Circle-to-circle amplification on a digital microfluidic chip for amplified single molecule detection†
Abstract
We demonstrate a novel digital microfluidic nucleic acid amplification concept which is based on padlock probe mediated DNA detection and isothermal circle-to-circle amplification (C2CA). This assay platform combines two digital approaches. First, digital microfluidic manipulation of droplets which serve as micro-reaction chambers and shuttling magnetic particles between these droplets facilitates the integration of complex solid phase multistep assays. We demonstrate an optimized novel particle extraction and transfer protocol for superparamagnetic particles on a digital microfluidic chip that allows for nearly 100% extraction efficiencies securing high assay performance. Second, the compartmentalization required for digital single molecule detection is solved by simple molecular biological means, circumventing the need for complex microfabrication procedures necessary for most, if not all, other digital nucleic acid detection methods.

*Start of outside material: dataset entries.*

(* ===== verification/DynamoPort.v ===== *)
(** The DynamoDB store implements the port of lifecycles, for calls in which nothing
    expires, beside invocations that keep what it keeps itself. *)
From S2P Require Import Prelude.
From S2P Require Import JsNumber.
From S2P Require Import JsText.
From S2P Require Import JsValue.
From S2P Require Import FinStorage.
From S2P Require Import FinTransition.
From S2P Require Import FinStorageProofs.
From S2P Require Import FinTransitionProofs.
From S2P Require Import SessionVote.
From S2P Require Import MockStore.
From S2P Require Import Coordinator.
From S2P Require Import DynamoRecords.
From S2P Require Import DynamoService.
From S2P Require Import DynamoLifecycle.
From S2P Require Import DynamoLifecycleProofs.
Import JsValue.
Import FinStorage.
Import FinTransition.
Import SessionVote.
Import DeepEqual.
Import Coordinator.
Import DynamoRecords.
Import DynamoService.
Import DynamoLifecycle.

Lemma identity_segment v r : MockStore.parseSessionIdentityRecord v = Some r ->
  isSafeVerifierSegment (id_sessionId r) = true.
Proof.
  unfold MockStore.parseSessionIdentityRecord. destruct (_ || _); [done |].
  repeat match goal with |- context [mbind _ ?o] => destruct o; [| done]; cbn [mbind option_bind] end.
  destruct (isSafeVerifierSegment s) eqn:E; [| done]. cbn [negb orb]. destruct (_ || _); [done |]. by intros [= <-].
Qed.

(** ** A call *)

Definition dynamo_lawful {K St} `{DynamoLaws K St} (call_start call_end : Z) (s : St) : Prop :=
  call_start <= clock s <= call_end /\ lawful_table call_start call_end (table s).

(** Between [call_start] and [call_end] the other invocations keep the rows lawful
    and their lifecycles in order, and the configured times to live are longer. *)
Class DynamoCall (K St : Type) `{DynamoLaws K St} (env : string -> option string) (call_start call_end : Z) : Prop := {
  call_window : 0 <= call_start;
  others_lawful s s' : others s s' -> dynamo_lawful call_start call_end s -> dynamo_lawful call_start call_end s';
  others_keep s s' : dynamo_lawful call_start call_end s -> others s s' -> keeps call_start (table s) (table s');
  ttl_fits name fallback t : In (name, fallback)
      [("SESSION_LIVE_TTL_SECONDS", NInt (5 * 60)); ("VERIFICATION_ARTIFACT_TTL_SECONDS", NInt (2 * 60 * 60))]%string ->
    readPositiveIntegerEnv (env name) name fallback = Ok t ->
    exists k, t = NInt k /\ now_seconds call_end < now_seconds call_start + k /\
      now_seconds call_end + k <= MAX_SAFE_INTEGER;
}.

Section calls.
Context {K St : Type} `{DynamoLaws K St}.
Variable env : string -> option string.
Variables call_start call_end : Z.
Context `{!DynamoCall K St env call_start call_end}.

Definition lawful_now : St -> Prop := dynamo_lawful call_start call_end.
Definition reading {A} (m : SM St A) (P : A -> Prop) : Prop := reads lawful_now m P.

(** ** What the reads of a call are *)

Lemma reading_bind {A B} (m : SM St A) (f : A -> SM St B) P Q :
  reading m P -> (forall a, P a -> reading (f a) Q) -> reading (m ≫= f) Q.
Proof. apply reads_bind. apply others_lawful. Qed.

Lemma reading_now : reading date_now (fun now => call_start <= now <= call_end).
Proof. intros s r s' [Hc _] [= <- <-]. by split; [apply others_refl |]. Qed.

Lemma reading_item key : reading (getSessionItem key) (fun _ => True).
Proof. eapply reading_bind; [apply reads_get | intros v _; by apply reads_ret]. Qed.

Lemma env_no_fuel value name fallback : no_fuel_error (readPositiveIntegerEnv value name fallback).
Proof. unfold readPositiveIntegerEnv. destruct (JsText.trim <$> value) as [[] |]; try done. by destruct (_ || _). Qed.
Definition resolveNormalizedSeal (payload : jsval) (modern composite : option ReceiptFormat) (isFakeReceipt : bool) :
    result (option string) :=
  direct ← extractSealBase64 (prop payload "seal");
  let seal := or_else (or_else direct (rf_sealBase64 <$> modern)) (rf_sealBase64 <$> composite) in
  Ok (if negb (is_some (nonempty seal)) && isFakeReceipt then Some DEV_MODE_SEAL else seal).

Definition fakeJournalBase64 (payload : jsval) : string :=
  json_base64 (if isNonNullObject (prop payload "journal") then prop payload "journal"
               else JObj [("fake"%string, JBool true)]).

Definition resolveNormalizedJournal (payload : jsval) (modern composite : option ReceiptFormat) (isFakeReceipt : bool) :
    result (option string) :=
  direct ← extractJournalBase64 (prop payload "journal");
  let journal := or_else (or_else direct (modern ≫= rf_journalBase64)) (composite ≫= rf_journalBase64) in
  Ok (if negb (is_some (nonempty journal)) && isFakeReceipt then Some (fakeJournalBase64 payload) else journal).

Definition projectReceiptMetadata (payload : jsval) (isFakeReceipt : bool) : option jsval :=
  if isFakeReceipt && isNonNullObject (prop payload "metadata")
  then Some (FailClosed.set_prop (spread (prop payload "metadata")) "isFake" (JBool true))
  else if isFakeReceipt then Some (JObj [("isFake"%string, JBool true)]) else None.

Definition normalizeExecutionReceipt (executionReceipt : option ZkVMExecutionReceipt) (fallbackImageId : string) :
    result NormalizedExecutionReceipt :=
  match executionReceipt with
  | None => throw "zkVM execution did not return a modern receipt payload"
  | Some executionReceipt =>
      payload ← readExecutionPayload (xr_payload executionReceipt);
      let isFakeReceipt := isFakeReceiptPayload payload in
      let modern := extractModernProof payload in
      composite ← match modern with Some _ => Ok None | None => extractCompositeProof payload end;
      seal ← resolveNormalizedSeal payload modern composite isFakeReceipt;
      journal ← resolveNormalizedJournal payload modern composite isFakeReceipt;
      match nonempty seal with
      | None => throw "Receipt seal is missing or invalid (tried direct, modern, and composite formats)"
      | Some seal =>
          match nonempty journal with
          | None => throw "Receipt journal is missing or invalid (tried direct, modern, and composite formats)"
          | Some journal =>
              rawPayload ← admitReceiptPayload payload;
              Ok (mkNormalized
                    (mkReceipt seal (journal_text journal)
                       (Some (default fallbackImageId (xr_imageId executionReceipt)))
                       (projectReceiptMetadata payload isFakeReceipt))
                    rawPayload)
          end
      end
  end.

End Receipt.
Import Receipt.

Module VerificationBundle.

(** The typed result of an execution: [xe_imageID] is the property of that name
    that an executor may add. *)
Record ZkVMExecutionResult := mkExecution {
  xe_journal : ZkVMJournal;
  xe_receipt : option ZkVMExecutionReceipt;
  xe_includedBitmap : option (list bool);
  xe_seenBitmap : option (list bool);
  xe_imageID : option string;
}.

Record VerificationBundleArtifactContext := mkContext {
  vb_sessionId : string;
  vb_createdAt : string;
  vb_zkvmInput : ZkVMInput;
  vb_electionConfig : ElectionConfig;
  vb_electionManifest : option ElectionManifest;
  vb_zkvmResult : ZkVMExecutionResult;
  vb_normalizedReceipt : option (option ReceiptWithImageId * option jsval);
}.

Record BundleMetadata := mkMetadata {
  md_sessionId : string;
  md_createdAt : string;
  md_methodVersion : num;
}.

(** The files, under the names of [bundle_members]. *)
Record VerificationBundleArtifactMap := mkBundle {
  ba_input : HostIo.AggregatorInputJson * ElectionConfig;
  ba_publicInput : PublicInput.PublicInputArtifactRecord;
  ba_electionManifest : ElectionManifest;
  ba_closeStatement : CloseStatement;
  ba_journal : ZkVMJournal;
  ba_receipt : jsval;
  ba_metadata : BundleMetadata;
  ba_includedBitmap : option HostIo.BitmapArtifact;
  ba_seenBitmap : option HostIo.BitmapArtifact;
}.

Definition bundle_members (b : VerificationBundleArtifactMap) : list string :=
  ["input.json"; "public-input.json"; "election-manifest.json"; "close-statement.json"; "journal.json"; "receipt.json";
   "metadata.json"]%string ++
  (if is_some (ba_includedBitmap b) then ["included-bitmap.json"%string] else []) ++
  (if is_some (ba_seenBitmap b) then ["seen-bitmap.json"%string] else []).

(** ** The receipt *)

Definition resolveBundleReceiptImageId (context : VerificationBundleArtifactContext) : option string :=
  let receipt := vb_normalizedReceipt context ≫= fst in
  or_else (or_else (receipt ≫= rc_imageId) (j_imageId (xe_journal (vb_zkvmResult context))))
    (xe_imageID (vb_zkvmResult context)).

(** [if (typeof value[key] !== 'string') value[key] = id]; an array keeps its items,
    the names set on it are in no text printed from it. *)
Definition set_missing (value : jsval) (key id : string) : jsval :=
  match prop value key with JStr _ => value | _ => FailClosed.set_prop value key (JStr id) end.

Definition set_identifiers (value : jsval) (id : string) : jsval := set_missing (set_missing value "image_id" id) "imageId" id.

Definition injectImageIdentifiers (payload : jsval) (imageId : option string) : result jsval :=
  let cloned := default JUndefined (json_clone payload) in
  if negb (isNonNullObject cloned) then throw "Receipt payload JSON clone is not an object"
  else
    Ok (match nonempty imageId with
        | None => cloned
        | Some id =>
            let named := set_identifiers cloned id in
            if isNonNullObject (prop named "receipt")
            then FailClosed.set_prop named "receipt" (set_identifiers (prop named "receipt") id)
            else named
        end).

Definition receipt_image (r : ReceiptWithImageId) : jsval :=
  match rc_imageId r with Some id => JStr id | None => JUndefined end.

Definition resolveReceiptPayload (context : VerificationBundleArtifactContext) : result jsval :=
  let derivedImageId := resolveBundleReceiptImageId context in
  match xr_raw <$> xe_receipt (vb_zkvmResult context) with
  | Some (JArr _ as raw) | Some (JBytes _ as raw) | Some (JObj _ as raw) => injectImageIdentifiers raw derivedImageId
  | _ =>
      match vb_normalizedReceipt context with
      | Some (_, Some rawPayload) => injectImageIdentifiers rawPayload derivedImageId
      | Some (Some receipt, None) =>
          let id := receipt_image receipt in
          Ok (JObj [("receipt", JObj [("seal", JStr (rc_seal receipt)); ("journal", receipt_journal_value (rc_journal receipt));
                                      ("imageId", id); ("image_id", id)]);
                    ("imageId", id); ("image_id", id)]%string)
      | _ => throw "zkVM receipt payload unavailable for verification bundle"
      end
  end.

(** ** The bundle *)

Section with_noble.
Context `{Noble}.

(** The configuration is compared with a number of the input. *)
Definition manifest_config (context : VerificationBundleArtifactContext) : result ElectionConfig :=
  match in_totalExpected (vb_zkvmInput context) with
  | NInt total =>
      Verifiers.resolveElectionConfigForManifest (Some (vb_electionConfig context)) (in_electionConfigHash (vb_zkvmInput context)) total
  | _ => throw "Authoritative election config totalExpected does not match zkVM input"
  end.

Definition bundle_manifest (context : VerificationBundleArtifactContext) : result ElectionManifest :=
  match vb_electionManifest context with
  | Some manifest => Ok manifest
  | None =>
      config ← manifest_config context;
      Ok (Verifiers.buildElectionManifest (in_electionId (vb_zkvmInput context)) config)
  end.

Definition bundle_bitmap (k : HostIo.BitmapArtifactKind) (bitmap : option (list bool)) (root : option string) (treeSize : num) :
    result (option HostIo.BitmapArtifact) :=
  match bitmap, root with
  | Some bitmap, Some root => artifact ← HostIo.createBitmapArtifact k bitmap root treeSize; Ok (Some artifact)
  | _, _ => Ok None
  end.

(** The list of issues in the message of the exception is left out. *)
Definition buildVerificationBundleArtifacts (context : VerificationBundleArtifactContext) :
    result VerificationBundleArtifactMap :=
  let input := vb_zkvmInput context in
  let journal := xe_journal (vb_zkvmResult context) in
  serializedInput ← HostIo.serializeZkvmAggregatorInput input;
  let publicInput := PublicInput.buildPublicInputArtifactFromZkvmInput input (j_methodVersion journal) in
  canonicalJournal ← Journal.toPublicZkvmJournal journal;
  publicInputArtifact ← PublicInput.buildSupportedPublicInputArtifactFromZkvmInput input (j_methodVersion journal) None None;
  electionManifest ← bundle_manifest context;
  closeStatement ← Verifiers.buildCloseStatement (PublicInput.ar_logId publicInput) (j_treeSize canonicalJournal)
                     (PublicInput.ar_timestamp publicInput) (j_bulletinRoot canonicalJournal);
  artifactResolution ← AuditConsistency.resolveConsistentPublicAuditArtifacts canonicalJournal (Some publicInputArtifact)
                         (Some electionManifest) (Some closeStatement) (AuditConsistency.mkContext None None true);
  if negb (AuditConsistency.no_issues (AuditConsistency.re_issues artifactResolution))
  then throw "Public audit artifacts are inconsistent with canonical proof data"
  else
    receiptPayload ← resolveReceiptPayload context;
    included ← bundle_bitmap HostIo.included_bitmap (xe_includedBitmap (vb_zkvmResult context))
                 (Some (j_includedBitmapRoot journal)) (j_treeSize journal);
    seen ← bundle_bitmap HostIo.seen_bitmap (xe_seenBitmap (vb_zkvmResult context)) (nonempty (j_seenBitmapRoot journal))
             (j_treeSize journal);
    Ok (mkBundle (serializedInput, vb_electionConfig context) publicInput electionManifest closeStatement canonicalJournal
          receiptPayload (mkMetadata (vb_sessionId context) (vb_createdAt context) (j_methodVersion journal)) included seen).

For that purpose, padlock probes are circularized in a strictly target dependent ligation reaction and amplified through two rounds of rolling circle amplification, including an intermediate digestion step. The reaction results in hundreds of 500 nm sized individually countable DNA nanospheres per detected target molecule. We demonstrate that integrated miniaturized digital microfluidic C2CA results in equally high numbers of C2CA products μL−1 as off-chip tube control experiments indicating high assay performance without signal loss. As low as 1 aM synthetic Pseudomonas aeruginosa DNA was detected with a linear dynamic range over 4 orders of magnitude up to 10 fM proving excellent suitability for infectious disease diagnostics.